Barry did not grow up in a racing family, being raised in the working class suburb just upstream from the putrescible wasteland that surrounded the heavily polluted Duck Creek and cross wind from the fumes that spewed 24/7 from the catalytic cracking plant at the nearby Shell Oil Refinery.
A slighlty built, freckled faced redhead with very pale skin, modelling was never an option for Barry (hence the less than flattering nickname), and a family friend sugested he have a crack at being a jockey so he entered the stables of legendary Randwick trainer Frank McGrath.
He started from a knowledge base of nil about horses, but within just a few short years he stood Sydney racing on its ear.
He and his boss won scores of races with horses like Kwatcha, Emmett, Borneo, Muchacho, Yulcarley and Mercantile (who wore the famous all dark blue livery of Sir Alan Potter) among many others. Barry also built a very strong relationship with trainer Stan Lomond who trained almost exclusively for Bill Bradshaw in those famous orange, white sleeves, red armbands and orange cap and Barry won many races for them including a Tramway on Prince Regoli and wore those colours in two Melbourne Cups as an apprentice on board Prince Regoli and Polo Prince another horse he won many races on including a City Tatts Cup.

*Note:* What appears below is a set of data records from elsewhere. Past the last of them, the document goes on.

(** * bcc_proc.c: process maps, ld.so.cache and mount-namespace helpers

    A shallow embedding of [src/cc/bcc_proc.c] and the properties its
    specification states about it.

    Conventions.
    - A C string ([char *], NUL-terminated) is a [string] holding the
      characters before the terminator; text files are NUL-free.
    - [int], [uint32_t], [uint64_t] and [size_t] values are [Z]; where the C
      code converts between widths the wrap-around is written out.
    - A [FILE *] opened for reading is the text not yet consumed.
    - The memory-mapped ld.so.cache is a [list byte]; a read outside the
      mapping is a fault ([None]).
    - System calls and the files they read are parameters of the model
      ([Variable]s of the section that embeds a function); the calls a
      function makes are collected in an event list where a property is
      about them.
    - A write beyond a local array has no defined behaviour: where input
      can cause one ([buffer] of [bcc_procutils_which], [perm] and [dev] of
      the scans of a maps file) the model gives no result ([None]). *)

From Stdlib Require Import ZArith List String Ascii Bool Lia.
From Stdlib Require Import Strings.Byte.
Import ListNotations.

Local Open Scope string_scope.
Local Open Scope Z_scope.

(* ================================================================= *)
(** * Part I: the model                                               *)
(* ================================================================= *)

(** ** C library functions used by the file *)

Module Libc.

He also became the jockey of choice for trainers such as Baden Hasler (Aglitter is one of their multiple winners that comes to mind), Jim McCurley (Sedgwick and Kindred Star were among the horses they won many races with).
Barry was associated with many good horses, apart from the aforementioned including Tamure (another Tatts Cup), Gili, Persian Comic, Son Of Tod (for the legendary Maurice McCarten) etc.
In no time at all the apprentice's title was sitting on Barry's mantlepeice. He went within a half win the following year of repeating the dose, going into the last day half a win behind Fred Allsop's apprentice Dorian Osborne. It all came down the the last on the card and Barry was beaten narrowly on Sedgwick by Dennis Sullivan on Trigger Wood at a Wednesday meeting at Warwick Farm.
My father had spent a part of his apprenticeship with McGrath and he was riding work for his old boss when Barry entered the stables and Barry soon became a fixture at our dinner table and on weekends after the races. He and his fellow apprentice travellers, Gerald "Cricket" Phillips and Ian "Bluey" McLaughlin were all apprenticed to McGrath at the same time. Gerald went on to work for the AJC for many years and he was in charge of the fluctuation board in the paddock at AJC meetings for many years.
Last time I saw Ian he was driving buses for the Government. Barry was off and running. Soon came the flash car, one of those early model two toned Ford Customlines that resembled the Batmobile only the chassis was longer on the Ford. Barry had a great sense of fun, I remember one night he, George Costello (later famous for having won nine straight on champion hurdler Lots of Time - a run that came to an end when he was beaten into second place in the Grand National by Brother Bart), Ian and Gerald raided our house from the front and back throwing eggs at everyone like they were confetti at a wedding.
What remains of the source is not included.